● **Exercise description**
Entries follow. Give back exactly the lines starting at the one containing "(** The batch" and ending at the one containing "pruned index (U", and no other lines.

Collected data

******

(* ===== verification/SnapshotLedger.v ===== *)
(** * Imported ledgers

    That the ledger a node starts with is consistent: an imported full snapshot that passes the validation satisfies the
    invariant of the ledger, and milestone differences move the ledger by the milestones they encode. *)

From S2P Require Import Prelude Packable External MessageTypes Payload PayloadKeys PayloadCodec Message TangleTypes LedgerTypes.
From S2P Require Import Snapshot StorageSystem Vertices Storage StorageTables StorageMemory Tangle TangleCache LedgerStorage.
From S2P Require Import Ledger Merkle WhiteFlag WhiteFlagOrder WhiteFlagLedger Confirm SnapshotImport ConfirmLedger ConfirmState.

Local Open Scope Z_scope.

(** ** Steps *)

Section steps.
Context {B : Type}.

Lemma ibind_Ok {A A'} (m : imp B A) (k : A -> imp B A') s bs s' r :
  ibind m k s bs = (s', Ok r) <-> exists s1 a bs1, m s bs = (s1, Ok (a, bs1)) /\ k a s1 bs1 = (s', Ok r).
Proof.
  unfold ibind. destruct (m s bs) as [s1 [[a bs1]|e]]; [naive_solver|]. split; [done | by intros (? & ? & ? & ? & _)].
Qed.

Lemma iread_Ok {E A} `{From E WorkerError} (r : reader E A) (s : B) bs s' a rest :
  iread r s bs = (s', Ok (a, rest)) <-> s' = s /\ r bs = Ok (a, rest).
Proof. unfold iread. destruct (r bs) as [[a' rest']|e]; cbn; naive_solver. Qed.

Lemma icheck_Ok {A} (r : result WorkerError A) (s : B) bs s' a rest :
  icheck r s bs = (s', Ok (a, rest)) <-> s' = s /\ rest = bs /\ r = Ok a.
Proof. unfold icheck. destruct r; cbn; naive_solver. Qed.

Lemma iask_Ok {A} (f : B -> result WorkerError A) (s : B) bs s' a rest :
  iask f s bs = (s', Ok (a, rest)) <-> s' = s /\ rest = bs /\ f s = Ok a.
Proof. unfold iask. destruct (f s); cbn; naive_solver. Qed.

Lemma ichange_Ok (f : B -> result WorkerError B) (s : B) bs s' u rest :
  ichange f s bs = (s', Ok (u, rest)) <-> rest = bs /\ f s = Ok s'.
Proof. unfold ichange. destruct u. destruct (f s); naive_solver. Qed.

Lemma iread_pack {E A A'} `{From E WorkerError} (P : Packable E A) wf `{!PackableOk P wf} (k : A -> imp B A') (s : B) a rest :
  wf a -> ibind (iread (unpack_inner P true)) k s (pack P a ++ rest) = k a s rest.
Proof. intros Ha. unfold ibind, iread. by rewrite (unpack_pack (P := P)) by done. Qed.
End steps.

(** Inverts a successful sequence of steps. *)
Ltac inv_imp :=
  repeat match goal with
  | H : ibind _ _ _ _ = (_, Ok _) |- _ => apply ibind_Ok in H as (? & ? & ? & ? & ?)
  | H : iread _ _ _ = (_, Ok _) |- _ => apply iread_Ok in H as [-> ?]
  | H : icheck _ _ _ = (_, Ok _) |- _ => apply icheck_Ok in H as (-> & -> & ?)
  | H : iask _ _ _ = (_, Ok _) |- _ => apply iask_Ok in H as (-> & -> & ?)
  | H : ichange _ _ _ = (_, Ok _) |- _ => apply ichange_Ok in H as [-> ?]
  end.

(** ** Outputs *)

(** Inserting a list of entries, the later ones replacing the earlier ones. *)
Lemma fill_amounts (l : list (OutputId * CreatedOutput)) (m : gmap OutputId CreatedOutput) :
  Forall (fun e => 0 < output_amount (created_inner e.2)) l -> map_Forall (fun _ c => 0 < output_amount (created_inner c)) m ->
  amounts (foldl (fun m e => <[e.1 := e.2]> m) m l) <= amounts m + sum_Z (fun e => output_amount (created_inner e.2)) l
  /\ (amounts (foldl (fun m e => <[e.1 := e.2]> m) m l) = amounts m + sum_Z (fun e => output_amount (created_inner e.2)) l ->
      NoDup l.*1 /\ forall id, id ∈ l.*1 -> m !! id = None).
Proof.
  intros Hl. revert m. induction Hl as [|[id c] l Hc Hl IH]; intros m Hm.
  - cbn. split; [lia|]. intros _. split; [constructor | by intros id ?%elem_of_nil].
  - cbn [foldl fst snd fmap list_fmap]. rewrite sum_Z_cons. cbn [fst snd] in *.
    destruct (IH (<[id := c]> m)) as [Hle Heq]; [by apply map_Forall_insert_2|].
    assert (Ha : amounts (<[id := c]> m) = amounts m + output_amount (created_inner c)
      - default 0 ((fun c => output_amount (created_inner c)) <$> m !! id)).
    { rewrite <- insert_delete_eq, amounts_insert by apply lookup_delete_eq. unfold amounts. rewrite (sum_map_delete _ m id). lia. }
    assert (Hd : 0 <= default 0 ((fun c => output_amount (created_inner c)) <$> m !! id)
      /\ (default 0 ((fun c => output_amount (created_inner c)) <$> m !! id) = 0 -> m !! id = None)).
    { destruct (m !! id) as [x|] eqn:Hx; cbn; [|done]. specialize (Hm id x Hx). cbn in Hm. lia. }
    split; [lia|]. intros Hs. destruct Heq as [Hnd Hni]; [lia|]. destruct Hd as [Hd0 Hd1]. specialize (Hd1 ltac:(lia)).
    split; [constructor; [|done]|].
    + intros Hin. apply Hni in Hin. by rewrite lookup_insert_eq in Hin.
    + intros id' [->|Hin]%elem_of_cons; [done|]. apply Hni in Hin. by apply lookup_insert_None in Hin as [? _].
Qed.

Lemma merge_empty_sum (d : BalanceDiffs) :
  diffs_apply ∅ d -> sum_map balance_amount (merge new_balance ∅ d) = diffs_sum d.
Proof.
  unfold diffs_sum. induction d as [|a x d Hn IH] using map_ind; intros Hd.
  - assert (merge new_balance ∅ (∅ : BalanceDiffs) = ∅) as -> by (apply map_eq; intros a; by rewrite lookup_merge, !lookup_empty).
    by rewrite !sum_map_empty.
  - rewrite sum_map_insert by done. rewrite <- IH; [|intros b y Hb; apply Hd; rewrite lookup_insert_ne; [done | congruence]].
    rewrite (sum_map_delete _ (merge new_balance ∅ (<[a := x]> d)) a), (sum_map_delete _ (merge new_balance ∅ d) a).
    assert (delete a (merge new_balance ∅ (<[a := x]> d)) = delete a (merge new_balance ∅ d)) as ->.
    { apply map_eq. intros b. destruct (decide (a = b)) as [<-|Hb]; [by rewrite !lookup_delete_eq|].
      by rewrite !lookup_delete_ne, !balances_lookup, lookup_insert_ne by done. }
    rewrite !balances_lookup, lookup_insert_eq, Hn, lookup_empty. cbn [new_balance default fmap option_fmap option_map].
    specialize (Hd a x (lookup_insert_eq _ _ _)). rewrite lookup_empty in Hd. cbn [default] in Hd.
    destruct (apply_diff Balance_default x) as [b|] eqn:Hb; [|done]. apply apply_diff_Ok in Hb as [-> _]; [|done].
    unfold balance_plus, Balance_default. cbn. destruct (Z.eqb_spec (0 + diff_amount x) 0); cbn; lia.
Qed.

Section import.
Context `{IteratorSorted} `{Crypto} `{Hex} `{HashOrderOk} `{LedgerBackendOk B}.
Implicit Types (s : B) (l : list (OutputId * CreatedOutput)).

Definition entry_outputs l : list Output := (fun e => created_inner e.2) <$> l.
(** ** Deleted messages *)

Definition message_at (t : LedgerTables) (id : MessageId) : option Message := t_message (t_node t) !! id.
Definition metadata_at (t : LedgerTables) (id : MessageId) : option MessageMetadata := t_metadata (t_node t) !! id.
Definition parents_of (m : Message) : list MessageId := parents_inner (message_parents m).

(** The index at which a message was confirmed. *)
Definition confirmed_at (t : LedgerTables) (id : MessageId) : option Z :=
  metadata_at t id ≫= fun md => milestone_index <$> metadata_milestone_index md.

(** The effect of the deletions of one message. *)
Definition del_edges (id : MessageId) (m : Message) : LedgerTables -> LedgerTables :=
  run_effects (fun p => delete_table unit (p, id)) (parents_of m).
Definition del_indexation (id : MessageId) (m : Message) (t : LedgerTables) : LedgerTables :=
  match unwrap_indexation (message_payload m) with
  | Some i => delete_table unit (padded_index i, id) t
  | None => t
  end.
Definition del_message (id : MessageId) (t : LedgerTables) : LedgerTables :=
  delete_table MessageMetadata id (delete_table Message id t).

(** The message is recorded as unreferenced since the milestone [index]. *)
Definition listed_at (t : LedgerTables) (index : MilestoneIndex) (id : MessageId) : Prop :=
  t_unreferenced (t_node t) !! (index, UnreferencedMessage_new id) = Some tt.

(** [t'] is [t] without the messages [V], whose parents are those of [tb]. *)
Record deleted (tb : LedgerTables) (V : gset MessageId) (t t' : LedgerTables) : Prop := {
  del_ledger : t' = set_field (t_node t') t;
  del_at id : message_at t' id = if decide (id ∈ V) then None else message_at t id;
  del_meta id : metadata_at t' id = if decide (id ∈ V) then None else metadata_at t id;
  del_edge p c : edge t' p c <-> edge t p c /\ ~ (c ∈ V /\ exists m, message_at tb c = Some m /\ p ∈ parents_of m);
  del_milestone : t_milestone (t_node t') = t_milestone (t_node t);
  del_sep : t_sep (t_node t') = t_sep (t_node t);
  del_listed index id : listed_at t' index id -> listed_at t index id;
  del_unlisted index id : listed_at t index id -> listed_at t' index id \/ id ∈ V;
}.
(** The batch of an iteration, applied to the tables without the old entry points. *)
Lemma batch_pruned (s : B) index (seps : gmap SolidEntryPoint MilestoneIndex) (b1 b2 b3 b4 : storage_batch B) (V U : gset MessageId) now tb' :
  (forall tb, deleted (tables s) V tb (pending b1 tb)) ->
  (forall tb, pending b2 tb = set_field (seps ∪ t_sep (t_node (pending b1 tb))) (pending b1 tb)) ->
  (forall tb, records_deleted s index (pending b2 tb) (pending b3 tb)) ->
  (forall tb, deleted (tables s) U (pending b3 tb) (pending b4 tb)) ->
  t_node tb' = t_node (pending b4 (truncate_table SolidEntryPoint MilestoneIndex (tables s))) ->
  (exists info, tb' = insert_table tt info (pending b4 (truncate_table SolidEntryPoint MilestoneIndex (tables s)))
    /\ forall i, t_info (tables s) !! tt = Some i ->
         info = SnapshotInfo_new (network_id i) (snapshot_index i) (entry_point_index i) index now) ->
  pruned index (U ∪ V) seps now (tables s) tb'.
Proof.
  intros G1 G2 G3 G4 Hn' (info & Htb' & Hinfo). set (tb0 := truncate_table SolidEntryPoint MilestoneIndex (tables s)) in *.
  destruct (truncate_seps_fields (tables s)) as (L0 & A0 & M0 & E0 & S0 & P0 & U0). fold tb0 in L0, A0, M0, E0, S0, P0, U0.
  specialize (G1 tb0). pose proof (deleted_part _ _ _ _ G1) as L1. destruct G1 as [_ A1 M1 E1 S1 P1 U1 V1].
  specialize (G2 tb0). destruct (set_seps_fields (seps ∪ t_sep (t_node (pending b1 tb0))) (pending b1 tb0)) as (L2 & A2 & M2 & E2 & S2 & P2 & U2).
  rewrite <- G2 in L2, A2, M2, E2, S2, P2, U2.
  specialize (G3 tb0) as [Rc Rx Rd Rm (Ru & Ra & Ri & Rf & Rb & Rt) (Nm & Nd & Ne & Ns & Nu)].
  specialize (G4 tb0). pose proof (deleted_part _ _ _ _ G4) as L4. destruct G4 as [_ A4 M4 E4 S4 P4 U4 V4].
  rewrite L1, L0 in L2. unfold ledger_part in L2, L4. injection L2 as Lc Lx Lu La Li Lf Ld Lb Lt.
  injection L4 as Kc Kx Ku Ka Ki Kf Kd Kb Kt.
  assert (Hat : forall id, message_at (pending b3 tb0) id = message_at (pending b1 tb0) id) by (intros id; unfold message_at; by rewrite Nm, A2).
  assert (Hmd : forall id, metadata_at (pending b3 tb0) id = metadata_at (pending b1 tb0) id) by (intros id; unfold metadata_at; by rewrite Nd, M2).
  assert (Hed : forall p c, edge (pending b3 tb0) p c <-> edge (pending b1 tb0) p c) by (intros p c; unfold edge; by rewrite Ne, E2).
  assert (Hli : forall i id, listed_at (pending b3 tb0) i id <-> listed_at (pending b1 tb0) i id) by (intros i id; unfold listed_at; by rewrite Nu, U2).
  assert (Hl' : ledger_part tb' = (t_created (pending b4 tb0), t_consumed (pending b4 tb0), t_unspent (pending b4 tb0), t_address (pending b4 tb0),
    t_index (pending b4 tb0), <[tt := info]> (t_info (pending b4 tb0)), t_diff (pending b4 tb0), t_balance (pending b4 tb0), t_treasury (pending b4 tb0))).
  { rewrite Htb'. by destruct (pending b4 tb0). }
  unfold ledger_part in Hl'. injection Hl' as Jc Jx Ju Ja Ji Jf Jd Jb Jt. split.
  - intros id. unfold message_at at 1. rewrite Hn'. fold (message_at (pending b4 tb0) id). rewrite A4, Hat, A1.
    unfold message_at. rewrite A0. apply decide_union.
  - intros id. unfold metadata_at at 1. rewrite Hn'. fold (metadata_at (pending b4 tb0) id). rewrite M4, Hmd, M1.
    unfold metadata_at. rewrite M0. apply decide_union.
  - intros p c. unfold edge at 1. rewrite Hn'. fold (edge (pending b4 tb0) p c). rewrite E4, Hed, E1.
    unfold edge. rewrite E0, elem_of_union. clear. tauto.
  - intros i id. unfold listed_at at 1. rewrite Hn'. intros Hid%U4%Hli%U1. unfold listed_at in Hid. by rewrite U0 in Hid.
  - intros i id Hid. unfold listed_at at 1. rewrite Hn'. fold (listed_at (pending b4 tb0) i id).
    destruct (V1 i id) as [Hid1%Hli|?]; [unfold listed_at; by rewrite U0 | | right; set_solver].
    destruct (V4 i id Hid1); [by left | right; set_solver].
  - by rewrite Hn', S4, Rm, S2, S1, S0.
  - by rewrite Hn', P4, Ns, P2, P1, P0, (right_id_L ∅ (∪)).
  - intros oid. rewrite Jc, Kc, Rc, Lc. done.
  - intros oid. rewrite Jx, Kx, Rx, Lx. done.
  - by rewrite Jd, Kd, Rd, Ld.
  - split_and!; congruence.
  - intros i Hi. rewrite Jf, lookup_insert_eq. by rewrite (Hinfo i Hi).
Qed.

Lemma part_info (tb1 tb2 : LedgerTables) : ledger_part tb1 = ledger_part tb2 -> t_info tb1 = t_info tb2.
Proof. unfold ledger_part. congruence. Qed.
(* ===== verification/NodeSafety.v ===== *)
(** * What every operation of a node keeps

    Pruning deletes messages from the storage and leaves the vertices in the cache of the tangle, so that the cache and
    the storage of a node that prunes disagree. The ledger does not depend on their agreement. [node_safe] is what it
    depends on: the storage is healthy, the payloads of the messages in the cache and in the storage are known, and the
    ledger is consistent. Every operation of the tangle, the confirmation of milestones and pruning keep it, whatever they
    return, by rules for the monad of the tangle ([keeps]). *)

From S2P Require Import Prelude External MessageTypes Payload PayloadKeys Message TangleTypes LedgerTypes.
From S2P Require Import StorageSystem Vertices Storage StorageTables Tangle TangleCache LedgerStorage Pruning.
From S2P Require Import Ledger Merkle WhiteFlag WhiteFlagOrder WhiteFlagLedger Confirm ConfirmLedger PruningCone PruningLedger Consensus.

Local Open Scope Z_scope.

(** ** The cache *)

Section cache.
Context `{TableHasher MessageId} `{HashOrderOk} `{Environment} (K : Message -> Prop).
Implicit Types (v : Vertex) (vs : Vertices).

Definition cached (o : option (Message * MessageMetadata)) : Prop := match o with Some (m, _) => K m | None => True end.
Definition vertex_safe v : Prop := cached (vertex_message v).
Definition vertices_safe vs : Prop := Forall (map_Forall (fun _ => vertex_safe)) (v_tables vs).

Lemma vertices_safe_new n : vertices_safe (Vertices_new n).
Proof. unfold vertices_safe, Vertices_new. cbn. apply Forall_forall. intros t ->%list_elem_of_In%repeat_spec. apply map_Forall_empty. Qed.

Lemma vertices_get_safe vs id v : vertices_safe vs -> Vertices_get vs id = Some v -> vertex_safe v.
Proof.
  intros Hv. unfold Vertices_get. intros (t & Ht & Hl)%bind_Some. eapply Forall_lookup_1 in Hv; [|exact Ht]. by apply (Hv id).
Qed.

Lemma write_safe vs id v : vertices_safe vs -> vertex_safe v -> vertices_safe (write_vertex vs id v).
Proof. intros Hv Hx. unfold vertices_safe, write_vertex. cbn. apply Forall_alter; [done|]. intros t _ Ht. by apply map_Forall_insert_2. Qed.

Lemma keeps_get_mut {R} id (f : st Vertex R) Post :
  keeps vertex_safe f Post -> keeps vertices_safe (Vertices_get_mut id f) (fun o => match o with Some r => Post r | None => True end).
Proof.
  intros Hf vs a vs' Hv. unfold Vertices_get_mut. destruct (Vertices_get vs id) as [v|] eqn:E; [|by intros [= <- <-]].
  destruct (f v) as [[r v']|] eqn:Ef; [|done]. intros [= <- <-]. apply vertices_get_safe in E; [|done].
  destruct (Hf _ _ _ E Ef). split; [by apply write_safe | done].
Qed.

Lemma keeps_get_mut_or_empty {R} id (f : st Vertex R) Post : keeps vertex_safe f Post -> keeps vertices_safe (Vertices_get_mut_or_empty id f) Post.
Proof.
  intros Hf vs a vs' Hv. unfold Vertices_get_mut_or_empty. destruct (Vertices_get vs id) as [v|] eqn:E.
  - destruct (f v) as [[r v']|] eqn:Ef; [|done]. intros [= <- <-]. apply vertices_get_safe in E; [|done].
    destruct (Hf _ _ _ E Ef). split; [by apply write_safe | done].
  - destruct (f Vertex_empty) as [[r v']|] eqn:Ef; [|done]. intros [= <- <-]. destruct (Hf Vertex_empty _ _ I Ef) as [Hv' ?].
    split; [|done]. by apply (write_safe vs id v' Hv).
Qed.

******

● **Finished exercise**
(** The batch of an iteration, applied to the tables without the old entry points. *)
Lemma batch_pruned (s : B) index (seps : gmap SolidEntryPoint MilestoneIndex) (b1 b2 b3 b4 : storage_batch B) (V U : gset MessageId) now tb' :
  (forall tb, deleted (tables s) V tb (pending b1 tb)) ->
  (forall tb, pending b2 tb = set_field (seps ∪ t_sep (t_node (pending b1 tb))) (pending b1 tb)) ->
  (forall tb, records_deleted s index (pending b2 tb) (pending b3 tb)) ->
  (forall tb, deleted (tables s) U (pending b3 tb) (pending b4 tb)) ->
  t_node tb' = t_node (pending b4 (truncate_table SolidEntryPoint MilestoneIndex (tables s))) ->
  (exists info, tb' = insert_table tt info (pending b4 (truncate_table SolidEntryPoint MilestoneIndex (tables s)))
    /\ forall i, t_info (tables s) !! tt = Some i ->
         info = SnapshotInfo_new (network_id i) (snapshot_index i) (entry_point_index i) index now) ->
  pruned index (U ∪ V) seps now (tables s) tb'.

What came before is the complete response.